| Problem |
Please repeat the listing exactly, starting at its first line and stopping after the line that contains "per-key sibling witnesses".

| Data for processing |

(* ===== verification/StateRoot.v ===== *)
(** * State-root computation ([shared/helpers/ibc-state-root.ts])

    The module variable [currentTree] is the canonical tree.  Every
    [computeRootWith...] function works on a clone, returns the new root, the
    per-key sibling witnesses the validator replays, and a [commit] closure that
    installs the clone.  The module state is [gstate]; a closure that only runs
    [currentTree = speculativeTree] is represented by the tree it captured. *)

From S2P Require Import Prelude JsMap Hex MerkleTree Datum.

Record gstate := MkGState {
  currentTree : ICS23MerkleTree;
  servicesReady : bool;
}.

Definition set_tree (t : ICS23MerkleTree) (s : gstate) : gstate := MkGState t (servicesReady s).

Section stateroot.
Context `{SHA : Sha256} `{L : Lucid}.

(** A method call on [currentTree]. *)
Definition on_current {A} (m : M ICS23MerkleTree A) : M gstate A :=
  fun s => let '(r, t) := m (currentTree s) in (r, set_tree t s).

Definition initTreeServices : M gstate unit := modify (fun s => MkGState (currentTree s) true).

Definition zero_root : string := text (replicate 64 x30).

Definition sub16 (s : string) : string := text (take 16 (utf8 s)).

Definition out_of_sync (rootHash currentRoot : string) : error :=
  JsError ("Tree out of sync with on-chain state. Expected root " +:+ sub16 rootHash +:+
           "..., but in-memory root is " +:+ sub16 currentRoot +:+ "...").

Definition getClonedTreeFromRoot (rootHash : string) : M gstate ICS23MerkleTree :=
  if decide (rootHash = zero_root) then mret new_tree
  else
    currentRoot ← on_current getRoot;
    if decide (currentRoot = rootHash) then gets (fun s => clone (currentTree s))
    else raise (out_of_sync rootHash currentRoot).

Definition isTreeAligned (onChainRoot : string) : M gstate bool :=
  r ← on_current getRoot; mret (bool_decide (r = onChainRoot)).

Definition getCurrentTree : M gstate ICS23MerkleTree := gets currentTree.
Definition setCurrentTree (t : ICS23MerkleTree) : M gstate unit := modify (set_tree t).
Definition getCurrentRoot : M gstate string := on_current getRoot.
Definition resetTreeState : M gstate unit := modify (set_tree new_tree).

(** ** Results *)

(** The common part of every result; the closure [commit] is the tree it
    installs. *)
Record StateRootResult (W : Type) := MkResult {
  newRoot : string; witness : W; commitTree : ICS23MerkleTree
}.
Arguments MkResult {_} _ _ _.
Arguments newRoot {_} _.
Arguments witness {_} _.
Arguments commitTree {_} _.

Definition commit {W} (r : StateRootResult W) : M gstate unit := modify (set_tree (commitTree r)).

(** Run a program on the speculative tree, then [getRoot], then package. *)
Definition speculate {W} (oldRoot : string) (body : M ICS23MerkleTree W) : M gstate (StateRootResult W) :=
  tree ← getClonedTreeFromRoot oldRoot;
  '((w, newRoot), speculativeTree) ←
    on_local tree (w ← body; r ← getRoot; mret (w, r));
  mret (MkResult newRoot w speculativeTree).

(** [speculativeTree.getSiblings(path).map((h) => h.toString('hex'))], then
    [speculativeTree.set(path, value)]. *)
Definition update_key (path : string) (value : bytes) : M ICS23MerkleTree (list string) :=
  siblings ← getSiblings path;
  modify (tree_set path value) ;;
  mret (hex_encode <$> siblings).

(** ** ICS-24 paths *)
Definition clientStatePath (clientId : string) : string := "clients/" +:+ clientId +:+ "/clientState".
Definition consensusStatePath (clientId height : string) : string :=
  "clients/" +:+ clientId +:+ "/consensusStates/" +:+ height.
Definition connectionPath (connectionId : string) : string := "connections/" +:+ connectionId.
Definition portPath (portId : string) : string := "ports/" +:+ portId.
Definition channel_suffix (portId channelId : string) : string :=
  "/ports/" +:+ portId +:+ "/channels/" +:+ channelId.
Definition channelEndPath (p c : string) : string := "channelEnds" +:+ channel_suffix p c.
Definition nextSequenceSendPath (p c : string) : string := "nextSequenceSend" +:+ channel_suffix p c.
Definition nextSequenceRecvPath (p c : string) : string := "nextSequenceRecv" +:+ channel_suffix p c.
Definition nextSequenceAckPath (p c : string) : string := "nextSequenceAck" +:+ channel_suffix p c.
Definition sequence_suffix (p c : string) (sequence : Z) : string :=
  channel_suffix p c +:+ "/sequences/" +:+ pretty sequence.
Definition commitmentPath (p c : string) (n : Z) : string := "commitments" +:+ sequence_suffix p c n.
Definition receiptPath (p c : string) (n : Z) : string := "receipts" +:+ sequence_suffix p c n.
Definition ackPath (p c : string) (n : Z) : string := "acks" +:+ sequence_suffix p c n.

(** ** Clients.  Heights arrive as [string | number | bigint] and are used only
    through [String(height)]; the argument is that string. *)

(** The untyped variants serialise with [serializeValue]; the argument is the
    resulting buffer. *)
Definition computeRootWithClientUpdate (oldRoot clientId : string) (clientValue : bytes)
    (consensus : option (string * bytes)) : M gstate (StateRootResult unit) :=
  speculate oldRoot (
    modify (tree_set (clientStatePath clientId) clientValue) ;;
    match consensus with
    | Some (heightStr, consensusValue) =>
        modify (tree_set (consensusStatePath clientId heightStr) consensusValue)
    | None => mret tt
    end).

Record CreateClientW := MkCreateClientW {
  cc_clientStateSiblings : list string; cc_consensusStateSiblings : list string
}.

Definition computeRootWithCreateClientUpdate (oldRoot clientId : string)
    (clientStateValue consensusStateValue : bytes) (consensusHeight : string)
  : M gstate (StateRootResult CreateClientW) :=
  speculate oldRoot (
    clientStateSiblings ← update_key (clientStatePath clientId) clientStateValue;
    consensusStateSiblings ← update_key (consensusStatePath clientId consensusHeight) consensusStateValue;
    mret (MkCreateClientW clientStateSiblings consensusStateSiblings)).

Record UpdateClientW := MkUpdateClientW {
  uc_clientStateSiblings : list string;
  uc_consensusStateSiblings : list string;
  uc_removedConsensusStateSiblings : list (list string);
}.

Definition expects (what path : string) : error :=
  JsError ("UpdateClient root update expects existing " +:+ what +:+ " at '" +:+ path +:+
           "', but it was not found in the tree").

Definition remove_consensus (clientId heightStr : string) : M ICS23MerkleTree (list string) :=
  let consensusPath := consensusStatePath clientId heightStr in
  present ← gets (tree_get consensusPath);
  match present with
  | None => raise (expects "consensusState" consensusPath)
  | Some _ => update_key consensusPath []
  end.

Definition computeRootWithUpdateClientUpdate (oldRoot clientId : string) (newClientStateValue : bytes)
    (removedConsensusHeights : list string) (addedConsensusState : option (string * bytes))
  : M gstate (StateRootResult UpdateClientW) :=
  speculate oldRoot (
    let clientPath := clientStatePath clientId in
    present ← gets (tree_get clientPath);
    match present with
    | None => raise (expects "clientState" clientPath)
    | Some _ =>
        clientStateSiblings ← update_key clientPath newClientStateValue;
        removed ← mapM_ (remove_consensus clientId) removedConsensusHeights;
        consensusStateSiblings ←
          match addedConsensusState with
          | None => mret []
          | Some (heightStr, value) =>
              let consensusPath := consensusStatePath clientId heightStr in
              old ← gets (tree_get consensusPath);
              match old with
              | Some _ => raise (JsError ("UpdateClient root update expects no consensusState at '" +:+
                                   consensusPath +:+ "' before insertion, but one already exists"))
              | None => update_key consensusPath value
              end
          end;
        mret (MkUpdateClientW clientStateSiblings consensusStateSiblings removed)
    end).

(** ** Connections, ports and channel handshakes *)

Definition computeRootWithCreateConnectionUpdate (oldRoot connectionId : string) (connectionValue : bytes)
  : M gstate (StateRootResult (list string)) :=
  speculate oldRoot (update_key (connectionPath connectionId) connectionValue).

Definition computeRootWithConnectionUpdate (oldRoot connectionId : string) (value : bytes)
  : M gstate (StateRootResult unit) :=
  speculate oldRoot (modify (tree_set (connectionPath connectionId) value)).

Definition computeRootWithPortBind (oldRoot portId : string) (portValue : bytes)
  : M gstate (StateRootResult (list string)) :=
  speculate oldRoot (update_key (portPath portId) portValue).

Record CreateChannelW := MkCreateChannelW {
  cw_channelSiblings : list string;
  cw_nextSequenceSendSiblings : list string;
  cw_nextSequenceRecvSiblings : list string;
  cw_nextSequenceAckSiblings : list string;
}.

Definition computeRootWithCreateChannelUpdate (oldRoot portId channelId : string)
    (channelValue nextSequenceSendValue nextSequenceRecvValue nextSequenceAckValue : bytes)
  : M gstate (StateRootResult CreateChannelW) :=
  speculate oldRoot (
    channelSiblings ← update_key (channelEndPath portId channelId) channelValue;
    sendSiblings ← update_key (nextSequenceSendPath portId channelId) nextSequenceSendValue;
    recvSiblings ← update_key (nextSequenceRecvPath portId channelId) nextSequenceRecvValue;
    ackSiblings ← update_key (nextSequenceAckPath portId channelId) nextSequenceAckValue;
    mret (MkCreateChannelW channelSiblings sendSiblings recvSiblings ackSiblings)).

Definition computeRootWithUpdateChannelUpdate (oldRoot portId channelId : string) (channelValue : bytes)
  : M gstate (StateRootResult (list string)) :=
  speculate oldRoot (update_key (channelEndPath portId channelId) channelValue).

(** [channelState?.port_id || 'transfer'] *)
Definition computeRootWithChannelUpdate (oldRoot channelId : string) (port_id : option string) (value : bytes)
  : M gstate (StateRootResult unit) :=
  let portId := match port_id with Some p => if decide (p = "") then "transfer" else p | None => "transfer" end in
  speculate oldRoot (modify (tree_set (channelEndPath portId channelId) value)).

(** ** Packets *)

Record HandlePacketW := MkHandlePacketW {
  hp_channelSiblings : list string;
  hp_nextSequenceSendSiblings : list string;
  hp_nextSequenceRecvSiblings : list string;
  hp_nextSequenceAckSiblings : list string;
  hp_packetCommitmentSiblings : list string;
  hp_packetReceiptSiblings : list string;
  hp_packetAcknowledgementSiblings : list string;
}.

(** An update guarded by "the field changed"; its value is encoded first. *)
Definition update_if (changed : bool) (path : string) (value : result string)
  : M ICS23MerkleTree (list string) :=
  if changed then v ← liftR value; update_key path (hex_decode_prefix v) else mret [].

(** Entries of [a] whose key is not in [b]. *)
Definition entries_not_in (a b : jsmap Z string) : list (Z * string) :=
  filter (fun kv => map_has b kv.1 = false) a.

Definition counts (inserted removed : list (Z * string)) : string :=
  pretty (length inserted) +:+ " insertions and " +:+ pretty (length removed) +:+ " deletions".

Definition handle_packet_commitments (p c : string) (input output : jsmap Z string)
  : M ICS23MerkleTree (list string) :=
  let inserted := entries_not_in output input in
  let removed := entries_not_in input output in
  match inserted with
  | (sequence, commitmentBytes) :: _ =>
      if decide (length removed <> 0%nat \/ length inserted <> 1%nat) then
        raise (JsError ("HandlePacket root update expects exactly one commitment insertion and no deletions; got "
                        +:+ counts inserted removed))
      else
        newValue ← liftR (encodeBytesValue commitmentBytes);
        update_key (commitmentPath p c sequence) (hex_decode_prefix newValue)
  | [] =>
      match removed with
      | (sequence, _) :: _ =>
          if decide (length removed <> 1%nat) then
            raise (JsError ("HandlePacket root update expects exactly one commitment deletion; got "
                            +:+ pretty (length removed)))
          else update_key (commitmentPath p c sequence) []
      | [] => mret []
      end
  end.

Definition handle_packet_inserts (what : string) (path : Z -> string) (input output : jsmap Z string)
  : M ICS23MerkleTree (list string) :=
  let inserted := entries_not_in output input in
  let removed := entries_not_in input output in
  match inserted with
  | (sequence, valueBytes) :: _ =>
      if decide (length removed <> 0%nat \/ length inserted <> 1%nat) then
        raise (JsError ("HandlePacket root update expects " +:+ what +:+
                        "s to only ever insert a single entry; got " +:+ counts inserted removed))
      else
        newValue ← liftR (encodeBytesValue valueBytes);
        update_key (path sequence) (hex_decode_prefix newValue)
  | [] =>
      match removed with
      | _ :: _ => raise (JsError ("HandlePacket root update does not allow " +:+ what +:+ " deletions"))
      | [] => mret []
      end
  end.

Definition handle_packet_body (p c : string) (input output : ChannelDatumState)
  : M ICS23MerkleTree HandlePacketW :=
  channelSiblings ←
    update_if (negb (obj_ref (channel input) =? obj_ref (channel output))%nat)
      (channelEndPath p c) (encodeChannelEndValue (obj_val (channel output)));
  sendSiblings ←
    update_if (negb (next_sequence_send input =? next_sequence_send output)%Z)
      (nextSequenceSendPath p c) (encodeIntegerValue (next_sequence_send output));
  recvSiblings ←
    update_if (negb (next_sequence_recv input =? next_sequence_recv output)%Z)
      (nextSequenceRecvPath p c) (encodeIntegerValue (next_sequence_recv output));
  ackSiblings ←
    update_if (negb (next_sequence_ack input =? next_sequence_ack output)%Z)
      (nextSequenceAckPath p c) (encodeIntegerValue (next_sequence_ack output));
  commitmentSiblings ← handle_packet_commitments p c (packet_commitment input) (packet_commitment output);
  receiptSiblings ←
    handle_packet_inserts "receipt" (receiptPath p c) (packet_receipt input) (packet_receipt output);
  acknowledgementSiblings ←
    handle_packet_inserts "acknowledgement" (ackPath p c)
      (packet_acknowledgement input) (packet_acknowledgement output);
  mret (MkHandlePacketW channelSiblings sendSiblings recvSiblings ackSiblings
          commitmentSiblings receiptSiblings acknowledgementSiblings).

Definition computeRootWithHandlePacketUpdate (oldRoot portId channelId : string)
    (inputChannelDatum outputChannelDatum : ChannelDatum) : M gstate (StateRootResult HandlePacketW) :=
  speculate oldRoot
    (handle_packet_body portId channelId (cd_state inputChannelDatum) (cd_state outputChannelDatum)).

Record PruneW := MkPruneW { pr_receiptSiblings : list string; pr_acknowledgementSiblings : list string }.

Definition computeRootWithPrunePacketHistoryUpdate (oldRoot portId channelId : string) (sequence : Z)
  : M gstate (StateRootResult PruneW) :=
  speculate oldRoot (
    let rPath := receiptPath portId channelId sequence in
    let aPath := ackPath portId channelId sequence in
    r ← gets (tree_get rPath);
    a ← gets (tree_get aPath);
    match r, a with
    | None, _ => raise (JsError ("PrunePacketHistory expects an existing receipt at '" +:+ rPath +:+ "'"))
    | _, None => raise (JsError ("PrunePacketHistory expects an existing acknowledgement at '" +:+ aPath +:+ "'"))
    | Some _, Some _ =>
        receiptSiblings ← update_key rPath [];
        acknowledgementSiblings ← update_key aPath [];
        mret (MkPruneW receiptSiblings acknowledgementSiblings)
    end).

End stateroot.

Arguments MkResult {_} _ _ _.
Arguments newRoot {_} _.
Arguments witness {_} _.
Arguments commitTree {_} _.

| Expected answer |
(* ===== verification/StateRoot.v ===== *)
(** * State-root computation ([shared/helpers/ibc-state-root.ts])

    The module variable [currentTree] is the canonical tree.  Every
    [computeRootWith...] function works on a clone, returns the new root, the
    per-key sibling witnesses the validator replays, and a [commit] closure that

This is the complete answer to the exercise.